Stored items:
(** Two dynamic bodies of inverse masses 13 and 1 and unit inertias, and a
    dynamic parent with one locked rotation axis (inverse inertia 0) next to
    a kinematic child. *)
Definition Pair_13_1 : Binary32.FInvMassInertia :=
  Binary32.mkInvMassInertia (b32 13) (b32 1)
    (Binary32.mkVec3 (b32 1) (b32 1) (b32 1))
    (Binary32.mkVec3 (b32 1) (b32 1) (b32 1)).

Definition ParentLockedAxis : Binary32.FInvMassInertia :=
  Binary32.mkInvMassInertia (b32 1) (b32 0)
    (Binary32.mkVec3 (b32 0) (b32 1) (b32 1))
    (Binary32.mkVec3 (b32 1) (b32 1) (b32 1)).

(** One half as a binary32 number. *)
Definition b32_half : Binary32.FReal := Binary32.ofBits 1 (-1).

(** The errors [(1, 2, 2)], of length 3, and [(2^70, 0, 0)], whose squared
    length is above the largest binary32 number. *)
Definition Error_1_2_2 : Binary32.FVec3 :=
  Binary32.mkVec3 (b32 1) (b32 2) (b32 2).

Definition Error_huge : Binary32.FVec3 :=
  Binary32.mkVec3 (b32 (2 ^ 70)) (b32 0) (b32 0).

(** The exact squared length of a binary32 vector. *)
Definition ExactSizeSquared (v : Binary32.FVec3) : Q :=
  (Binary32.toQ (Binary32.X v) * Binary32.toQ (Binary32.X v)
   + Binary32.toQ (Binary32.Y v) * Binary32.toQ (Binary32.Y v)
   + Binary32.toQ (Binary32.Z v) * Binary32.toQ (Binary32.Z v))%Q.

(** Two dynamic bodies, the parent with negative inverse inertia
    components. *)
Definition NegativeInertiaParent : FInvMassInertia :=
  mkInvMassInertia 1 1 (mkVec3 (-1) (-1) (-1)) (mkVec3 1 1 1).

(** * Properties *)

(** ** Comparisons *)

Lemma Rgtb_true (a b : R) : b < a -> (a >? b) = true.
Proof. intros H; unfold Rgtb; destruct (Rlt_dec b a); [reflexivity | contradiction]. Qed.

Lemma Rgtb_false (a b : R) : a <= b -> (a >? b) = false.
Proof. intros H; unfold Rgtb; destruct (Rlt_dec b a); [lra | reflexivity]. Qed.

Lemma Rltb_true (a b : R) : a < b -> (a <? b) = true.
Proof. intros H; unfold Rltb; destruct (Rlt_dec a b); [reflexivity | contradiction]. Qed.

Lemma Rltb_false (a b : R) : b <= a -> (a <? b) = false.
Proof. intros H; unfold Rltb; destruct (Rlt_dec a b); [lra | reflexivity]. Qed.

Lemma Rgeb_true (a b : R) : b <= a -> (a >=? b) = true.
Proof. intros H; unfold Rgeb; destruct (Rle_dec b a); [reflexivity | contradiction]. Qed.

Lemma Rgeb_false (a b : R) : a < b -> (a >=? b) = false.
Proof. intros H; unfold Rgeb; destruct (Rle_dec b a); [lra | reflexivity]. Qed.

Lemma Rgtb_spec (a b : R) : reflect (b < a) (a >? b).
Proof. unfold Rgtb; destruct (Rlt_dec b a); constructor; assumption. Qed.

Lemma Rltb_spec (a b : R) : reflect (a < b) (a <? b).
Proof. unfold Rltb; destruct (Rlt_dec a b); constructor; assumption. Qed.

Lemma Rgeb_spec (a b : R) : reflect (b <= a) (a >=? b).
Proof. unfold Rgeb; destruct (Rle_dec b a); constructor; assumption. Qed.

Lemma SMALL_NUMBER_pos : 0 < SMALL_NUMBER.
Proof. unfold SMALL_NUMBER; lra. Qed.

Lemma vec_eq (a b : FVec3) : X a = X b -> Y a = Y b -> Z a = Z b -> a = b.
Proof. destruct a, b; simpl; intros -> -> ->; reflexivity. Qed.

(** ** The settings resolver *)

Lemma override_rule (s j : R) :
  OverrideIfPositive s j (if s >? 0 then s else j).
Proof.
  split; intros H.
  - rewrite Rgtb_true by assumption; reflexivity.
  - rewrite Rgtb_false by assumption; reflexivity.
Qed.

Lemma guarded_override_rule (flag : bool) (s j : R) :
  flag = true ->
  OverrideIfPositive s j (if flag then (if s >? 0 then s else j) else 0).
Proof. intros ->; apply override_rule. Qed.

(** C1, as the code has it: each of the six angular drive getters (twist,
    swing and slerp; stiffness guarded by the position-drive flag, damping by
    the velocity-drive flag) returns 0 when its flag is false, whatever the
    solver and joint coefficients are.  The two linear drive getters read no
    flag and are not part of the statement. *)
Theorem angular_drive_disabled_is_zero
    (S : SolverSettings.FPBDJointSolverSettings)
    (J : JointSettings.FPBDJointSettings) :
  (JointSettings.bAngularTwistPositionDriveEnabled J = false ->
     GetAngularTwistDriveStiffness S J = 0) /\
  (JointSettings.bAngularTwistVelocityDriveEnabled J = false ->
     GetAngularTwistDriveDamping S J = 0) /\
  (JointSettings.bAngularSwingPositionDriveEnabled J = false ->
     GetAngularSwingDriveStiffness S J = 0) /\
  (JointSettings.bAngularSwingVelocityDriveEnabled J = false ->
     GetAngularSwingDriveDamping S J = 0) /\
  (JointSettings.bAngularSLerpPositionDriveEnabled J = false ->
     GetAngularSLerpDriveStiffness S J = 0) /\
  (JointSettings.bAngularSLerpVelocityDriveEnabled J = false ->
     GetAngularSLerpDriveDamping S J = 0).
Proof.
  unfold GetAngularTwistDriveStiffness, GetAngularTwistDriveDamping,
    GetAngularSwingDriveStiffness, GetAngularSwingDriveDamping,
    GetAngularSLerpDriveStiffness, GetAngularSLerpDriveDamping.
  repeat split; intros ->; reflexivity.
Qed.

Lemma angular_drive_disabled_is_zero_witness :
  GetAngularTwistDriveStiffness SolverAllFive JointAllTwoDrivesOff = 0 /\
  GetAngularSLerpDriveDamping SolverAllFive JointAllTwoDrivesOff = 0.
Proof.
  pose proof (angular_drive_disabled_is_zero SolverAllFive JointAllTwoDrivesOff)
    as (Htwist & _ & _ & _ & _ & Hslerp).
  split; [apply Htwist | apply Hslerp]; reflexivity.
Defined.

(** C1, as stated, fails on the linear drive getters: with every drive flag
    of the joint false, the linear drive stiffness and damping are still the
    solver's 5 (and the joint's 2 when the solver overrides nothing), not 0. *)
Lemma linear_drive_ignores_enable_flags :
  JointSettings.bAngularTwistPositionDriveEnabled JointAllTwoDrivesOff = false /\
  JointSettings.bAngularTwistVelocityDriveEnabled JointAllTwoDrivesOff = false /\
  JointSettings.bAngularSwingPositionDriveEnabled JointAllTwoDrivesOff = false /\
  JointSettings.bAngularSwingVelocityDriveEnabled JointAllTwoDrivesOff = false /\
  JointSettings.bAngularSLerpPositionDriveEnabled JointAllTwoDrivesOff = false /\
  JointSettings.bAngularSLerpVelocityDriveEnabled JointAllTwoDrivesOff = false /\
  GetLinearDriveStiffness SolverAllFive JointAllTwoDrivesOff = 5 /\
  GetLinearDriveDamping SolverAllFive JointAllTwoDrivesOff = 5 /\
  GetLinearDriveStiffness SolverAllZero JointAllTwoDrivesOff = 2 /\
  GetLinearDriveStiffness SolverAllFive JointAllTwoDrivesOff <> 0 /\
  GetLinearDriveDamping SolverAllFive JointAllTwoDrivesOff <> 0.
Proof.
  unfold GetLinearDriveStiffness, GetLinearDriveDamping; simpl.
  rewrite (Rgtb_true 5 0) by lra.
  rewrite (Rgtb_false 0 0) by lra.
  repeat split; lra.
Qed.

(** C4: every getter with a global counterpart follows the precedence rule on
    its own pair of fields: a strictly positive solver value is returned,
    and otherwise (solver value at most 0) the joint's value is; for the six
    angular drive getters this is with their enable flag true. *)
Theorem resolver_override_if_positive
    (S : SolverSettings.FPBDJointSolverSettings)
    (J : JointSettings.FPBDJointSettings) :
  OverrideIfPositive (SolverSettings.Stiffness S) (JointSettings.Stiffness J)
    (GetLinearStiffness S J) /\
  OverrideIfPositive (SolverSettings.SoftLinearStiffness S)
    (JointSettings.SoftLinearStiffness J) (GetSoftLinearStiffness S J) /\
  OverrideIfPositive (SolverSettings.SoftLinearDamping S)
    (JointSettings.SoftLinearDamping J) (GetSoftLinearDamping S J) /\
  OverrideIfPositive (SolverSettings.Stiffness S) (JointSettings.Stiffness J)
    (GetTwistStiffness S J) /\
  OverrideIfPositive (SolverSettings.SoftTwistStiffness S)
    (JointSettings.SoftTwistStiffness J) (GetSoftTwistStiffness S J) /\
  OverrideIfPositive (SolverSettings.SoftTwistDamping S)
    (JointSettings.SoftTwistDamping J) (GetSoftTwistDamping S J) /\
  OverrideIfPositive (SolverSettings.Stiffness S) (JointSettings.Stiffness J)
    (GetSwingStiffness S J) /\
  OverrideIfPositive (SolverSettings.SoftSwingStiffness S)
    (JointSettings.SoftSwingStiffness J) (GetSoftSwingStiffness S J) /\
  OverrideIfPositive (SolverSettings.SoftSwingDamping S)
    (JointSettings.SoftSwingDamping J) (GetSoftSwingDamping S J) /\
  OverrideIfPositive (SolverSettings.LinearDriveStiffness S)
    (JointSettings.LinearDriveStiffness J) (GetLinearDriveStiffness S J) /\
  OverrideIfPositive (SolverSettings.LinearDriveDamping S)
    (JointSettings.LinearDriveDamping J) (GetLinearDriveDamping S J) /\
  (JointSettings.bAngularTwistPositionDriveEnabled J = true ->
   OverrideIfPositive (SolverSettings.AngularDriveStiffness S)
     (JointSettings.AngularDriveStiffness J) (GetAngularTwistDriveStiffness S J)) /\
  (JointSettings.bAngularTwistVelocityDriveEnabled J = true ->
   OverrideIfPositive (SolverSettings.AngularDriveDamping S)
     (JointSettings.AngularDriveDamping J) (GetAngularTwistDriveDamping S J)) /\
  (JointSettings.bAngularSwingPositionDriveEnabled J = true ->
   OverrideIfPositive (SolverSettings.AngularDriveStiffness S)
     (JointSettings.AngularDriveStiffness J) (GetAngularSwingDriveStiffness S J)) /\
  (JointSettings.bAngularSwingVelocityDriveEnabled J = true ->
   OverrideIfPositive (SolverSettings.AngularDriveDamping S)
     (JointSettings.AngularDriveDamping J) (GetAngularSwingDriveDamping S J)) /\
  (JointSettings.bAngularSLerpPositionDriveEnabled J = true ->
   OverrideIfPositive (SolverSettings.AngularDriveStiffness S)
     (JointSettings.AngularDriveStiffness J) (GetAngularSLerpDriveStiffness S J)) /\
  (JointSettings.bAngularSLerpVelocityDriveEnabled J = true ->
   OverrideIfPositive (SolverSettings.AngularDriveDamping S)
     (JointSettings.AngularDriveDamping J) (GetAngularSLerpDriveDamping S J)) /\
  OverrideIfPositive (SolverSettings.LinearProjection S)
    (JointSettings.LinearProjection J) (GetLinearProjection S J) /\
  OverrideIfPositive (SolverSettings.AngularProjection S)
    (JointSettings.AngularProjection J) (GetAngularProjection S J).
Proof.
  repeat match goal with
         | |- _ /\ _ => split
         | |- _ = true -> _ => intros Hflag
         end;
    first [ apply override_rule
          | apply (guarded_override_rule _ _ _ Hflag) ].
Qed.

_Goal of the exercise_
Write the opening line of the data above and every line after it, exactly, stopping once you have written the line with "Lemma Rgtb_false (a".

_Written solution_
(** Two dynamic bodies of inverse masses 13 and 1 and unit inertias, and a
    dynamic parent with one locked rotation axis (inverse inertia 0) next to
    a kinematic child. *)
Definition Pair_13_1 : Binary32.FInvMassInertia :=
  Binary32.mkInvMassInertia (b32 13) (b32 1)
    (Binary32.mkVec3 (b32 1) (b32 1) (b32 1))
    (Binary32.mkVec3 (b32 1) (b32 1) (b32 1)).

Definition ParentLockedAxis : Binary32.FInvMassInertia :=
  Binary32.mkInvMassInertia (b32 1) (b32 0)
    (Binary32.mkVec3 (b32 0) (b32 1) (b32 1))
    (Binary32.mkVec3 (b32 1) (b32 1) (b32 1)).

(** One half as a binary32 number. *)
Definition b32_half : Binary32.FReal := Binary32.ofBits 1 (-1).

(** The errors [(1, 2, 2)], of length 3, and [(2^70, 0, 0)], whose squared
    length is above the largest binary32 number. *)
Definition Error_1_2_2 : Binary32.FVec3 :=
  Binary32.mkVec3 (b32 1) (b32 2) (b32 2).

Definition Error_huge : Binary32.FVec3 :=
  Binary32.mkVec3 (b32 (2 ^ 70)) (b32 0) (b32 0).

(** The exact squared length of a binary32 vector. *)
Definition ExactSizeSquared (v : Binary32.FVec3) : Q :=
  (Binary32.toQ (Binary32.X v) * Binary32.toQ (Binary32.X v)
   + Binary32.toQ (Binary32.Y v) * Binary32.toQ (Binary32.Y v)
   + Binary32.toQ (Binary32.Z v) * Binary32.toQ (Binary32.Z v))%Q.

(** Two dynamic bodies, the parent with negative inverse inertia
    components. *)
Definition NegativeInertiaParent : FInvMassInertia :=
  mkInvMassInertia 1 1 (mkVec3 (-1) (-1) (-1)) (mkVec3 1 1 1).

(** * Properties *)

(** ** Comparisons *)

Lemma Rgtb_true (a b : R) : b < a -> (a >? b) = true.
Proof. intros H; unfold Rgtb; destruct (Rlt_dec b a); [reflexivity | contradiction]. Qed.

Lemma Rgtb_false (a b : R) : a <= b -> (a >? b) = false.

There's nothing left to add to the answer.